シブヤの中でも最強の一角。リカルドを最強の盾とするならば、目の前にいる男は少なくともその盾を破壊しうる最強の矛。自分程度の実力で敵う筈がない。だが、退くわけにもいかない。
彼の背後には〈大地人〉の乗った馬車――商隊がいる。商隊の馬車に掲げられている紋章はシブヤ周辺で見るものではない。あの意匠は〈カシワザキ雷鳴街〉の物だとギルファーは記憶の引き出しを探り当てる。
この近辺のゾーンを通る商隊を〈ACT〉が襲うという〈S.D.F.〉に持ち込まれた情報から網を張っていたため彼らが直接襲われるのを防ぐ事はできたが、その情報が無ければ彼らはここで最悪死に至っていただろう。
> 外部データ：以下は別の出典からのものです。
(* ===== verification/Allocator.v ===== *)
(** * The interface between the kernel heap and its clients

    What [kmalloc] and [kfree] promise to the code that holds their blocks,
    and that the buddy allocator keeps the promise.  The clients (pipes, file
    handles, mailboxes, execve) are verified against the interface. *)

From S2P Require Import Prelude Constants Buddy BuddyLayout BuddyInv BuddyProofs BuddyTheorems Kernel.

(** ** Runs that may exhaust the heap

    [wpx m Q s]: [m] returns with [Q], or stops because no block is left. *)
Definition exhausted : string := "Memory exhausted".
Definition wpx {S A} (m : M S A) (Q : A -> S -> Prop) (s : S) : Prop :=
  match m s with Ok a s' => Q a s' | Halt msg _ => msg = exhausted | _ => False end.
Arguments wpx {S A} _ _ _ : simpl never.

Section wpx.
  Context {S : Type}.

Lemma wpx_wp {A} (m : M S A) Q s : wp m Q s -> wpx m Q s.
Proof. unfold wp, wpx. by destruct (m s). Qed.
Lemma wpx_run {A} (m : M S A) Q s a s' : wpx m Q s -> m s = Ok a s' -> Q a s'.
Proof. unfold wpx. intros H E. by rewrite E in H. Qed.
Lemma wpx_mono {A} (m : M S A) (P Q : A -> S -> Prop) s : wpx m P s -> (forall a s', P a s' -> Q a s') -> wpx m Q s.
Proof. unfold wpx. destruct (m s); naive_solver. Qed.
Lemma wpx_bind {A B} (m : M S A) (f : A -> M S B) Q s : wpx m (fun a s' => wpx (f a) Q s') s -> wpx (bind m f) Q s.
Proof. unfold wpx, bind. by destruct (m s). Qed.
Lemma wpx_zoom {T A} (proj : S -> T) upd (m : M T A) (Q : A -> S -> Prop) s :
  wpx m (fun a t => Q a (upd t s)) (proj s) -> wpx (zoom proj upd m) Q s.
Proof. unfold wpx, zoom. by destruct (m (proj s)). Qed.
Lemma wpx_wp_bind {A B} (m : M S A) (f : A -> M S B) Q s : wp m (fun a s' => wpx (f a) Q s') s -> wpx (bind m f) Q s.
Proof. intros H. by apply wpx_bind, wpx_wp. Qed.
End wpx.

(** ** The interface *)

(** [Inv L h]: the heap [h] has handed out exactly the blocks of [L], a map
    from their addresses to the sizes asked for. *)
Class Allocator {H : Type} (alloc : Z -> M H Z) (release : Z -> M H unit) (Inv : gmap Z Z -> H -> Prop) := {
  alloc_fresh L h n : Inv L h -> 0 <= n < 2 ^ 31 ->
    wpx (alloc n) (fun p h' => L !! p = None /\ is_u32 p /\ p <> 0 /\ Inv (<[p := n]> L) h') h;
  release_held L h p n : Inv L h -> L !! p = Some n -> wp (release p) (fun _ h' => Inv (delete p L) h') h;
  held_disjoint L h p n q m : Inv L h -> L !! p = Some n -> L !! q = Some m -> p <> q -> p + n <= q \/ q + m <= p
}.

(** ** The buddy allocator implements it *)

Definition buddy_holds (L : gmap Z Z) (ma : memarea) : Prop := exists live, buddy_inv live ma /\ holds L live ma.

Lemma buddy_alloc_fresh L ma n : buddy_holds L ma -> 0 <= n < 2 ^ 31 ->
  wpx (kmalloc_ma n) (fun p ma' => L !! p = None /\ is_u32 p /\ p <> 0 /\ buddy_holds (<[p := n]> L) ma') ma.
Proof.
  intros (live & I & HR & HL) Hn. unfold kmalloc_ma. apply wpx_bind.
  destruct (has_room_dec live ma n I Hn) as [Hr|Hno].
  2: { unfold wpx. by rewrite (buddy_alloc_full false live ma n I Hn Hno). }
  apply wpx_wp. eapply wp_mono; [by apply buddy_alloc_wp|].
  intros p ma' (o & m & -> & Hnone & Hsz & I' & (El & Eu & Em) & _). cbv beta.
  destruct (live_block _ _ o m I') as (_ & _ & Hpos & Hup); [apply lookup_insert_eq|].
  destruct (geo_mem _ (wf_geo (proj1 I))) as [Hmem Htop].
  assert (0 < 2 ^ m) by (apply Z.pow_pos_nonneg; destruct Hsz; pose proof (geo_bounds _ (wf_geo (proj1 I))); lia).
  assert (Hp : L !! (mem ma + o) = None).
  { destruct (L !! (mem ma + o)) as [x|] eqn:E; [|done]. destruct (HR _ _ E) as (m' & Ho & _).
    replace (mem ma + o - mem ma) with o in Ho by lia. congruence. }
  apply wpx_wp. wp_step. wp_step; [unfold truthy; b2p; lia|]. wp_step. unfold is_u32.
  rewrite Eu in Hup. split; [done|]. split; [lia|]. split; [lia|].
  exists (<[o := m]> live). split; [done|]. split.
  - intros q x. rewrite Em. destruct (decide (q = mem ma + o)) as [-> |Hne].
    + rewrite lookup_insert_eq. intros [= <-]. exists m.
      replace (mem ma + o - mem ma) with o by lia. rewrite lookup_insert_eq. split; [done | apply Hsz].
    + rewrite lookup_insert_ne by done. intros Hq. destruct (HR _ _ Hq) as (m' & Hm' & Hk).
      exists m'. rewrite lookup_insert_ne by lia. done.
  - intros o' m'. rewrite Em. destruct (decide (o' = o)) as [-> |Hne].
    + intros _. exists n. apply lookup_insert_eq.
    + rewrite !lookup_insert_ne by lia. apply HL.
Qed.

Lemma buddy_release_held L ma p n : buddy_holds L ma -> L !! p = Some n ->
  wp (kfree_ma p) (fun _ ma' => buddy_holds (delete p L) ma') ma.
Proof.
  intros (live & I & HR & HL) Hp. destruct (HR _ _ Hp) as (m & Ho & _). unfold kfree_ma.
  replace p with (mem ma + (p - mem ma)) at 1 by lia.
  eapply wp_mono; [by eapply buddy_free_wp|]. intros [] ma' (I' & (_ & _ & Em) & _).
  exists (delete (p - mem ma) live). split; [done|]. split.
  - intros q x. rewrite Em. destruct (decide (q = p)) as [-> |Hne]; [by rewrite lookup_delete_eq|].
    rewrite lookup_delete_ne by done. intros Hq. destruct (HR _ _ Hq) as (m' & Hm' & Hk).
    exists m'. rewrite lookup_delete_ne by lia. done.
  - intros o' m'. rewrite Em. destruct (decide (o' = p - mem ma)) as [-> |Hne]; [by rewrite lookup_delete_eq|].
    rewrite !lookup_delete_ne by lia. apply HL.
Qed.

#[export] Instance buddy_allocator : Allocator kmalloc_ma kfree_ma buddy_holds.
Proof.
  split; [apply buddy_alloc_fresh | apply buddy_release_held |].
  intros L ma p n q m (live & I & HR & HL) Hp Hq Hne.
  destruct (HR _ _ Hp) as (m1 & Ho1 & Hn), (HR _ _ Hq) as (m2 & Ho2 & Hm).
  destruct (live_disjoint _ _ _ _ _ _ I Ho1 Ho2 ltac:(lia)); lia.
Qed.

(** ** The kernel's objects *)

Definition obj_size (o : obj) : Z :=
  match o with OFh _ => SIZEOF_FILEHANDLE | OPipe _ => SIZEOF_PIPE_BUFFER | OBytes l => Z.of_nat (length l) end.

Section heap.
  Context {Inv : gmap Z Z -> memarea -> Prop} `{!Allocator kmalloc_ma kfree_ma Inv}.

(** Every object lies in a block of the heap of its size. *)
Definition heap_inv (k : kstate) : Prop := Inv (obj_size <$> k_objs k) (k_heap k).

(** The heap after an allocation, up to its own data structures. *)
Definition allocated (a : Z) (o : obj) (k k' : kstate) : Prop :=
  exists h, k' = k <| k_heap := h |> <| k_objs ::= insert a o |> <| k_nallocs ::= Z.add 1 |>.
Definition released (a : Z) (k k' : kstate) : Prop :=
  exists h, k' = k <| k_heap := h |> <| k_objs ::= delete a |>.

Lemma kmalloc_spec size o k : heap_inv k -> obj_size o = size -> 0 <= size < 2 ^ 31 ->
  wpx (kmalloc size o) (fun a k' => k_objs k !! a = None /\ is_u32 a /\ a <> 0 /\ allocated a o k k' /\ heap_inv k') k.
Proof using Allocator0.
  intros Hi <- Hs. unfold kmalloc. apply wpx_bind, wpx_zoom. eapply wpx_mono; [by apply alloc_fresh|].
  intros a h (Hn & Ha & Ha0 & Hi'). apply wpx_wp. wp_step. wp_step. wp_step.
  rewrite lookup_fmap in Hn. apply fmap_None in Hn. split; [done|]. split; [done|]. split; [done|].
  split; [by exists h|]. unfold heap_inv. cbn. by rewrite fmap_insert.
Qed.
Lemma stale_bytes_length k n : 0 <= n -> Z.of_nat (length (stale_bytes k n)) = n.
Proof. intros Hn. unfold stale_bytes. rewrite length_fmap, length_seq. lia. Qed.
Lemma kmalloc_bytes_spec size k : heap_inv k -> 0 <= size < 2 ^ 31 ->
  wpx (kmalloc_bytes size) (fun a k' => k_objs k !! a = None /\ is_u32 a /\ a <> 0 /\
    allocated a (OBytes (stale_bytes k size)) k k' /\ heap_inv k') k.
Proof using Allocator0.
  intros Hi Hs. unfold kmalloc_bytes. apply wpx_wp_bind. wp_step. apply kmalloc_spec; [done | | done].
  apply stale_bytes_length. lia.
Qed.
Lemma kfree_spec a o k : heap_inv k -> k_objs k !! a = Some o ->
  wp (kfree a) (fun _ k' => released a k k' /\ heap_inv k') k.
Proof using Allocator0.
  intros Hi Ha. unfold kfree. wp_step. wp_step. eapply wp_mono; [eapply release_held; [exact Hi|]|].
  { by rewrite lookup_fmap, Ha. }
  intros [] h Hi'. wp_step. split; [by exists h|]. unfold heap_inv. cbn. by rewrite fmap_delete.
Qed.

(** Writing to an object keeps the heap. *)
Lemma heap_inv_insert k a o o' : heap_inv k -> k_objs k !! a = Some o -> obj_size o' = obj_size o ->
  heap_inv (k <| k_objs ::= insert a o' |>).
Proof using.
  intros Hi Ha Hs. unfold heap_inv in *. cbn. rewrite fmap_insert, Hs, insert_id; [done|]. by rewrite lookup_fmap, Ha.
Qed.
End heap.
Arguments heap_inv : clear implicits.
そして、それはここでギルファーが殺されてしまえば結果としては変わらない。
「強い言葉は自らを弱く見せるぞ、アザゼル」
勝つことが出来ないという自分にとって当たり前の事実を確認したギルファーは、そう口にしながら自らの背中に〈ビラ配り〉によって文字を貼り付ける。
『逃げる用意を始める事。合図と共に私を見ずに南へ』
「俺を過小評価したいなら好きにしろ。もう一度言うぞ。邪魔をするな。お前じゃ俺には勝てない」
言葉尻から戦意を感じ取ったアザゼルは僅かに構えを取り、自らも言葉を紡ぐ。
それは傲りでもなく、動かしようの無い事実だと。
『三』
「勝てなくとも、戦わねばならぬ時もある。なに、彼らが逃げる時を稼ぐ程度はできるだろう」
時間を稼ぐ、と言葉にすれば簡単な事のように思えるが並大抵の難易度ではない。
ギルファーの勝利条件は二つだ。
『二』
「おいおい、ヒーローはお前の役柄じゃないだろ。道化は道化らしく踊っとけ」
一つは〈大地人〉の商隊に攻撃を与えさせないことであり、大前提だ。物資の確保が目的であろうアザゼルは馬車の破壊をしない筈だが、それを信じる訳にもいかない。信じない以上は馬車を一撃で破壊する彼の攻撃を止めなくてはいけない。
二つ目はその上でアザゼルを神殿送りにするか〈大地人〉をアザゼルが追えない距離まで逃がすか。つまりは〈大地人〉に安全を与える事だ。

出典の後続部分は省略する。